## TASK STATEMENT
Within the data that follows, set down exactly the lines from the one containing "specialize (Hclock key" through the one containing "cbn [app]; intros", both ends included.

[Dataset entries]
+++
(* ===== verification/RangesFacts.v ===== *)
(** * RangesFacts: statement ranges tile the text.

    [Tiles o separator pos s ranges] cuts a text that starts at position [pos]
    into segments, each handed to [push_statement_range], and separators that
    are dropped.  Every iteration of the loop extends a tiling ([Moves]); order,
    disjointness and the exactness of the slices follow from the tiling alone.
    [line_safe] is the condition under which the slice up to the start of the
    current line is not taken backwards. *)

From stdpp Require Import sets.
From S2P Require Import Prelude DbTypes Dialect Lexis MysqlRoutine TSqlFlow PlSql Splitter SplitterFacts.
From S2P Require Import Scanner ScannerFacts Ranges.
Import SqlDialectProfile.

(** ** The range of a segment *)

Lemma trim_end_prefix s : exists w, s = trim_end s ++ w /\ Forall (fun c => is_whitespace c = true) w.
Proof.
  destruct (drop_while_split is_whitespace (rev s)) as (w & Hw & Hf). exists (rev w). split.
  - unfold trim_end. rewrite <- rev_app_distr, <- Hw. by rewrite rev_involutive.
  - by apply Forall_rev.
Qed.

Lemma trim_end_idemp s : trim_end (trim_end s) = trim_end s.
Proof. unfold trim_end. by rewrite rev_involutive, drop_while_idemp. Qed.

(** A suffix of a text that ends with a black character ends with it too. *)
Lemma trim_end_drop n s : trim_end s = s -> n < length s -> trim_end (drop n s) = drop n s.
Proof.
  intros Hs Hn. destruct (trim_end_prefix (drop n s)) as (w & Hw & Hf).
  destruct w as [|c w _] using rev_ind; [by rewrite app_nil_r in Hw|].
  exfalso. apply Forall_app in Hf as [_ Hf]. apply Forall_cons in Hf as [Hc _].
  rewrite <- (take_drop n s), Hw, !app_assoc in Hs. unfold trim_end in Hs.
  rewrite !rev_app_distr in Hs. cbn [rev app drop_while] in Hs. rewrite Hc in Hs.
  apply (f_equal length) in Hs. rewrite !length_app, !length_rev in Hs.
  match type of Hs with context [length (drop_while ?p ?l)] =>
    pose proof (suffix_length _ _ (drop_while_suffix p l)) as Hle end.
  rewrite !length_app, !length_rev in Hle. cbn in Hs. lia.
Qed.

Lemma leads_to_at_sql o s r : LeadsTo o s r -> at_sql o r.
Proof. by induction 1. Qed.

Lemma leading_executable_at_sql o s : at_sql o (leading_executable_sql_with_options s o).
Proof. eapply leads_to_at_sql, leading_fuel_leads. done. Qed.
(* ===== verification/StateMachineFacts.v ===== *)
(** * StateMachineFacts: concurrent transitions follow the transition table.

    [transition] is two atomic accesses to the store, a load and a
    compare-and-swap, with a retry when another process was faster.  [proc_step]
    is that program cut at its accesses; [runs_alone] shows that running the
    pieces of one process in a row is [transition].  [Step] interleaves any
    number of them with accesses to other keys, and [Path] is what the store may
    go through. *)

From stdpp Require Import gmap sets relations.
From S2P Require Import Prelude StateStore.
Import StateMachine.

(** ** Names of states *)

Lemma state_round_trip s : state_from_str (state_as_str s) = Some s.
Proof. by destruct s; vm_compute. Qed.

Section Processes.

Context {Value : Type} `{JsonRoundTrip (StateEntry Value)} (null : Value) (key : text).

#[local] Instance backend : StateBackend Storage.t := LocalBackend (Value := Value).

Abbreviation state_key := (STATE_KEY_PREFIX ++ key).

(** The entry after a transition. *)
Definition moved (e : StateEntry Value) (to : StateTransition) : StateEntry Value :=
  mk_entry (entry_key e) (state_as_str to) (version e + 1)%N (metadata e).

(** The table allows [e] to move to [to]. *)
Definition may_move (e : StateEntry Value) (to : StateTransition) : Prop :=
  exists st, state_from_str (current_state e) = Some st /\ is_valid_transition st to = true.

(** The store holds [e], and the version of the row is that of the entry. *)
Definition holds (s : Storage.t) (e : StateEntry Value) : Prop :=
  exists row, Storage.rows s !! state_key = Some row
    /\ from_slice (Storage.row_value row) = Ok e /\ Storage.row_version row = version e.

(** [n] transitions of the table lead from [e0] to [e]. *)
Inductive Path (e0 : StateEntry Value) : nat -> StateEntry Value -> Prop :=
| path_start : Path e0 0 e0
| path_move n e to : Path e0 n e -> may_move e to -> Path e0 (S n) (moved e to).
(** What was saved is loaded.  When the other rows were last accessed before
    the save and the payload fits the policy, a load of the same key within the
    next 24 hours returns the saved value. *)
Theorem save_load_round_trip (later_ms : Z) (s' : db)
    (Hrun : save_schema_cache_with_policy cache_key payload policy now_ms stamp s = (s', Ok tt))
    (Hclock : forall key row, key <> cache_key -> rows s !! key = Some row -> last_accessed_at_ms row < now_ms)
    (Hsmall : Z.of_N (byte_len json) <= Z.max (max_connection_bytes policy) 0
              /\ Z.of_N (byte_len json) <= Z.max (max_total_bytes policy) 0 /\ 1 <= max_entries policy)
    (Hnow : 0 < now_ms <= i64_max) (Hage : 1 <= max_age_millis policy <= i64_max)
    (Hlater : later_ms < now_ms + SCHEMA_CACHE_MAX_AGE_MILLIS) (Hrange : 0 <= later_ms <= i64_max) :
  snd (load_schema_cache (V := V) cache_key later_ms s') = Ok (Some payload).
Proof using All.
  destruct save_spec as (t' & Heq & [_ Hnew] & _). rewrite Heq in Hrun. injection Hrun as <-.
  assert (t' !! cache_key = Some saved_row) as Hrow.
  { apply Hnew; [|unfold fits_policy; cbn [byte_size new_row]; lia]. split.
    - apply lookup_delete_where. rewrite lookup_insert_eq. split; [done|].
      unfold expired, expires_before, saturating_sub, i64_min, i64_max in *. cbn [updated_at_ms new_row].
      apply orb_false_iff. split; [apply Z.eqb_neq; lia|apply Z.leb_gt; lia].
    - intros key row Hne [Hk _]%lookup_delete_where. rewrite lookup_insert_ne in Hk by done.
      specialize (Hclock key row Hne Hk). unfold row_leb, row_order. cbn.
      replace (now_ms <? last_accessed_at_ms row) with false by (symmetry; apply Z.ltb_ge; lia).
      by replace (now_ms =? last_accessed_at_ms row) with false by (symmetry; apply Z.eqb_neq; lia). }
  unfold load_schema_cache, transaction, mbind, M_bind, mret, M_ret, lift_result. cbn [faults rows]. rewrite Hrow.
  replace (saturating_sub later_ms (Z.max SCHEMA_CACHE_MAX_AGE_MILLIS 0) <? updated_at_ms saved_row) with true.
  - cbn [payload_json new_row]. by rewrite (from_str_to_string payload json Hjson).
  - symmetry. apply Z.ltb_lt. cbn [updated_at_ms new_row].
    unfold saturating_sub, i64_min, i64_max, SCHEMA_CACHE_MAX_AGE_MILLIS in *. lia.
Qed.

End Save.

(** ** Keys *)

Definition valid_text (s : text) : Prop := Forall (fun c => (c < 1114112)%N) s.

(** A code no word of which starts another one. *)
Definition PrefixFree {A B} (P : A -> Prop) (f : A -> list B) : Prop :=
  forall a b x y, P a -> P b -> f a ++ x = f b ++ y -> a = b /\ x = y.

Lemma bind_prefix_free_inj {A B} (P : A -> Prop) (f : A -> list B) :
  PrefixFree P f -> (forall a, f a <> []) ->
  forall l l', Forall P l -> Forall P l' -> l ≫= f = l' ≫= f -> l = l'.
Proof.
  intros Hf Hne l. induction l as [|a l IH]; intros [|b l'] Hl Hl' Heq; cbn in Heq.
  - done.
  - symmetry in Heq. apply app_eq_nil in Heq as [Hnil _]. by destruct (Hne b).
  - apply app_eq_nil in Heq as [Hnil _]. by destruct (Hne a).
  - apply Forall_cons in Hl as [Ha Hl]. apply Forall_cons in Hl' as [Hb Hl'].
    destruct (Hf a b _ _ Ha Hb Heq) as [-> Hrest]. f_equal. by apply IH.
Qed.

Lemma utf8_prefix_free : PrefixFree (fun c => (c < 1114112)%N) utf8_bytes.
Proof.
  intros a b x y Ha Hb. cbn beta in *. unfold utf8_bytes.
  destruct (N.ltb_spec a 128), (N.ltb_spec b 128), (N.ltb_spec a 2048), (N.ltb_spec b 2048),
    (N.ltb_spec a 65536), (N.ltb_spec b 65536); try lia;
    cbn [app]; intros Heq; injection Heq; intros;
    first [split; [|done]|exfalso]; zify; Z.to_euclidean_division_equations; lia.
Qed.

Lemma utf8_bytes_bounded c : (c < 1114112)%N -> Forall (fun b => (b < 256)%N) (utf8_bytes c).
Proof.
  intros Hc. unfold utf8_bytes. destruct (N.ltb_spec c 128), (N.ltb_spec c 2048), (N.ltb_spec c 65536);
    repeat constructor; zify; Z.to_euclidean_division_equations; lia.
Qed.

Lemma encode_byte_prefix_free : PrefixFree (fun b => (b < 256)%N) encode_byte.
Proof.
  intros a b x y Ha Hb. cbn beta in *. unfold encode_byte.
  assert (forall n, is_unreserved n = true -> n <> 37%N) as Hpercent by (intros n Hn ->; by vm_compute in Hn).
  destruct (is_unreserved a) eqn:Hua, (is_unreserved b) eqn:Hub; cbn; intros Heq; injection Heq; intros.
  - done.
  - by destruct (Hpercent a).
  - by destruct (Hpercent b).
  - split; [|done].
    assert (forall n m, (n < 16)%N -> (m < 16)%N -> hex_digit n = hex_digit m -> n = m) as Hhex.
    { intros n m Hn Hm. unfold hex_digit. destruct (N.ltb_spec n 10), (N.ltb_spec m 10); lia. }
    rewrite !N.shiftr_div_pow2 in *. change 15%N with (N.ones 4) in *. rewrite !N.land_ones in *. change (2 ^ 4)%N with 16%N in *.
    assert (a / 16 = b / 16)%N by (apply Hhex; [apply N.Div0.div_lt_upper_bound; lia..|done]).
    assert (a mod 16 = b mod 16)%N by (apply Hhex; [apply N.mod_lt; lia..|done]).
    rewrite (N.div_mod a 16), (N.div_mod b 16) by done. congruence.
Qed.

Lemma bytes_of_bounded s : valid_text s -> Forall (fun b => (b < 256)%N) (bytes_of s).
Proof. induction 1 as [|c s Hc _ IH]; cbn; [constructor|]. apply Forall_app. split; [by apply utf8_bytes_bounded|done]. Qed.

Lemma metadata_cache_segment_inj a b :
  valid_text a -> valid_text b -> metadata_cache_segment a = metadata_cache_segment b -> a = b.
Proof.
  intros Ha Hb Heq. apply (bind_prefix_free_inj _ _ utf8_prefix_free); [|done..|].
  { intros c. unfold utf8_bytes. by repeat case_match. }
  apply (bind_prefix_free_inj _ _ encode_byte_prefix_free); [|by apply bytes_of_bounded..|done].
  intros c. unfold encode_byte. by case_match.
Qed.

(** Every character of a segment is ASCII and not a colon. *)
Lemma encode_byte_plain b : (b < 256)%N -> Forall (fun c => (c < 128)%N /\ c <> colon) (encode_byte b).
Proof.
  intros Hb. unfold encode_byte. destruct (is_unreserved b) eqn:Hu.
  - constructor; [|constructor]. unfold is_unreserved, is_ascii_alphanumeric, is_ascii_alphabetic, is_ascii_uppercase,
      is_ascii_lowercase, is_ascii_digit in Hu. cbn in Hu. unfold colon.
    rewrite !orb_true_iff, !andb_true_iff, !N.leb_le, !N.eqb_eq in Hu. lia.
  - assert (forall n, (n < 16)%N -> (hex_digit n < 128)%N /\ hex_digit n <> colon) as Hhex.
    { intros n Hn. unfold hex_digit, colon. destruct (N.ltb_spec n 10); lia. }
    cbn. repeat constructor; try done; apply Hhex; rewrite ?N.shiftr_div_pow2; change 15%N with (N.ones 4); rewrite ?N.land_ones;
      [apply N.Div0.div_lt_upper_bound; cbn; lia..|apply N.mod_lt; done|apply N.mod_lt; done].
Qed.

Lemma segment_plain s : valid_text s -> Forall (fun c => (c < 128)%N /\ c <> colon) (metadata_cache_segment s).
Proof.
  intros Hs%bytes_of_bounded. unfold metadata_cache_segment. induction Hs as [|b l Hb _ IH]; cbn; [constructor|].
  apply Forall_app. split; [by apply encode_byte_plain|done].
Qed.

Definition ascii_text (s : text) : Prop := Forall (fun c => (c < 128)%N) s.

Lemma byte_len_ascii s : ascii_text s -> N.to_nat (byte_len s) = length s.
Proof.
  induction 1 as [|c s Hc _ IH]; [done|]. cbn [byte_len fold_right length]. fold (byte_len s).
  rewrite N2Nat.inj_add, IH. unfold len_utf8. apply N.ltb_lt in Hc as ->. done.
Qed.

(** On an ASCII prefix, counting bytes is counting characters. *)
Lemma has_cache_prefix_ascii prefix key : ascii_text prefix -> has_cache_prefix prefix key = starts_with prefix key.
Proof.
  intros Ha. unfold has_cache_prefix. rewrite byte_len_ascii by done. apply eq_true_iff_eq.
  rewrite orb_true_iff, !text_eqb_eq, starts_with_app. split.
  - intros [->|<-]; [exists []; by rewrite app_nil_r|]. exists (drop (length prefix) key). by rewrite take_drop.
  - intros [rest ->]. right. by rewrite take_app_length.
Qed.

Lemma connection_prefix_ascii ns c : ascii_text ns -> valid_text c -> ascii_text (connection_prefix ns c).
Proof.
  intros Hns Hc. unfold connection_prefix, ascii_text. apply Forall_app. split; [done|]. cbn. constructor; [done|].
  apply Forall_app. split; [|by repeat constructor]. eapply Forall_impl; [by apply segment_plain|]. by intros x [].
Qed.

Lemma same_namespace ns c c' rest :
  valid_text c -> valid_text c' ->
  starts_with (connection_prefix ns c) (connection_prefix ns c' ++ rest) = true <-> c = c'.
Proof.
  intros Hc Hc'. rewrite starts_with_app. split; [|intros ->; by eexists].
  intros [tail Heq]. unfold connection_prefix in Heq. rewrite <- !app_assoc in Heq. apply app_inv_head in Heq.
  cbn in Heq. injection Heq as Heq. symmetry. apply metadata_cache_segment_inj; [done..|].
  eapply separator_prefix_inj; [..|exact Heq];
    (eapply Forall_impl; [by apply segment_plain|]; intros x []; done).
Qed.

Lemma other_namespace c c' rest :
  starts_with (connection_prefix OBJECT_METADATA_CACHE_PREFIX c) (connection_prefix OBJECT_DDL_CACHE_PREFIX c' ++ rest) = false
  /\ starts_with (connection_prefix OBJECT_DDL_CACHE_PREFIX c) (connection_prefix OBJECT_METADATA_CACHE_PREFIX c' ++ rest) = false.
Proof. done. Qed.

Lemma invalidate_lookup c s key row :
  faults s = [] -> valid_text c ->
  rows (fst (invalidate_connection_object_cache c s)) !! key = Some row
  <-> rows s !! key = Some row
      /\ starts_with (connection_prefix OBJECT_METADATA_CACHE_PREFIX c) key = false
      /\ starts_with (connection_prefix OBJECT_DDL_CACHE_PREFIX c) key = false.
Proof.
  intros Hf Hc. unfold invalidate_connection_object_cache, ignore, delete_schema_cache_prefix, transaction, mbind, M_bind.
  rewrite Hf. cbn [fst rows faults tail]. rewrite !lookup_delete_where.
  rewrite !has_cache_prefix_ascii by (apply connection_prefix_ascii; [by repeat constructor|done]). tauto.
Qed.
+++
## OUTPUT FOR THIS TASK
      specialize (Hclock key row Hne Hk). unfold row_leb, row_order. cbn.
      replace (now_ms <? last_accessed_at_ms row) with false by (symmetry; apply Z.ltb_ge; lia).
      by replace (now_ms =? last_accessed_at_ms row) with false by (symmetry; apply Z.eqb_neq; lia). }
  unfold load_schema_cache, transaction, mbind, M_bind, mret, M_ret, lift_result. cbn [faults rows]. rewrite Hrow.
  replace (saturating_sub later_ms (Z.max SCHEMA_CACHE_MAX_AGE_MILLIS 0) <? updated_at_ms saved_row) with true.
  - cbn [payload_json new_row]. by rewrite (from_str_to_string payload json Hjson).
  - symmetry. apply Z.ltb_lt. cbn [updated_at_ms new_row].
    unfold saturating_sub, i64_min, i64_max, SCHEMA_CACHE_MAX_AGE_MILLIS in *. lia.
Qed.

End Save.

(** ** Keys *)

Definition valid_text (s : text) : Prop := Forall (fun c => (c < 1114112)%N) s.

(** A code no word of which starts another one. *)
Definition PrefixFree {A B} (P : A -> Prop) (f : A -> list B) : Prop :=
  forall a b x y, P a -> P b -> f a ++ x = f b ++ y -> a = b /\ x = y.

Lemma bind_prefix_free_inj {A B} (P : A -> Prop) (f : A -> list B) :
  PrefixFree P f -> (forall a, f a <> []) ->
  forall l l', Forall P l -> Forall P l' -> l ≫= f = l' ≫= f -> l = l'.
Proof.
  intros Hf Hne l. induction l as [|a l IH]; intros [|b l'] Hl Hl' Heq; cbn in Heq.
  - done.
  - symmetry in Heq. apply app_eq_nil in Heq as [Hnil _]. by destruct (Hne b).
  - apply app_eq_nil in Heq as [Hnil _]. by destruct (Hne a).
  - apply Forall_cons in Hl as [Ha Hl]. apply Forall_cons in Hl' as [Hb Hl'].
    destruct (Hf a b _ _ Ha Hb Heq) as [-> Hrest]. f_equal. by apply IH.
Qed.

Lemma utf8_prefix_free : PrefixFree (fun c => (c < 1114112)%N) utf8_bytes.
Proof.
  intros a b x y Ha Hb. cbn beta in *. unfold utf8_bytes.
  destruct (N.ltb_spec a 128), (N.ltb_spec b 128), (N.ltb_spec a 2048), (N.ltb_spec b 2048),
    (N.ltb_spec a 65536), (N.ltb_spec b 65536); try lia;
    cbn [app]; intros Heq; injection Heq; intros;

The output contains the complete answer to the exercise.